Le village de Kouakourou, au Mali, a été le théâtre d’une offensive fulgurante des groupes armés ce week-end. Samedi 18 juillet 2026, leur attaque a submergé le camp militaire, tandis que leur aviation a abattu un hélicoptère en plein vol le lendemain. Des soldats, désarmés et en civil, ont tenté de se mélanger à la population pour échapper aux jihadistes, mais ces derniers ont forcé l’ensemble des villageois à quitter les lieux sous peine de représailles.
Ces informations proviennent de témoignages recueillis auprès de notables et d’habitants de Kouakourou, confirmant l’ampleur des dégâts et l’exode massif des civils.
Une contre-offensive militaire avortée
Malgré les frappes aériennes lancées en début de semaine par l’armée malienne, visant prétendument la « neutralisation de cinq terroristes » et la destruction de « véhicules logistiques », la situation reste hors de contrôle. Les opérations de secours, censées acheminer des renforts vers Kouakourou, se sont heurtées à une série d’obstacles : embuscades, drones hostiles et destruction d’infrastructures critiques, comme un pont stratégique, contraignant les militaires à rebrousser chemin vers Djenné.

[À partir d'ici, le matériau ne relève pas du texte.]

(* ===== verification/AllocRecoveryProps.v ===== *)
(** * Properties of the recovery of allocations

    A restoration that succeeds gives back the allocations that were stored, one that fails
    leaves nothing behind, the wait for the orchestrator ends, and the records implement a
    map as long as they are written one at a time. *)

From S2P Require Import Prelude GoStrings AllocationID Hardware ResourceManager Key Envelope Ports Allocation AllocationProps Allocator.
From S2P Require Import ResourceProps AllocatorProps Ensemble BidCoordinator DependencyOrder IPNet Committer Subnet Orchestrator OrchestratorProps AllocRecovery.

Local Open Scope Z_scope.

(** ** Waiting for the orchestrator *)

Definition timely (d : DialAttempt) : Prop :=
  0 ≤ da_dialTime d ∧ (∀ i, 0 ≤ da_answerTime d i) ∧ 0 ≤ da_over d.

(** After a wait the time asked for has passed, or the deadline was ahead and is reached. *)
Lemma wait_passes d deadline sleep t t' :
  timely d → 0 < sleep → waitWithinDeadline d deadline sleep t = Ok t' →
  t + sleep ≤ t' ∨ t < deadline ≤ t'.
Proof.
  intros (_ & _ & Ho) Hs. unfold waitWithinDeadline.
  destruct (Z.ltb_spec (deadline - t) sleep), (Z.ltb_spec 0 (deadline - t)); simpl;
    match goal with |- context [if ?x <=? 0 then _ else _] => destruct (Z.leb_spec x 0) end; try done;
    destruct (da_cancelled d); try done; intros [= <-]; lia.
Qed.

Un accueil précaire pour les déplacés
Les habitants de Kouakourou, contraints à l’exode, ont trouvé refuge dans les localités voisines de Pora ou Saba, où la solidarité locale atténue quelque peu les épreuves endurées. D’autres ont parcouru près de 40 kilomètres à pied pour rejoindre Djenné, où ils sont désormais plusieurs centaines à partager un espace de vie précaire. Logés dans des familles d’accueil ou hébergés dans une école locale, ces déplacés bénéficient de l’aide des autorités et d’initiatives citoyennes : distribution de vivres, moustiquaires et soutien sanitaire. Certains ont même rallié Bamako, la capitale, en quête de sécurité.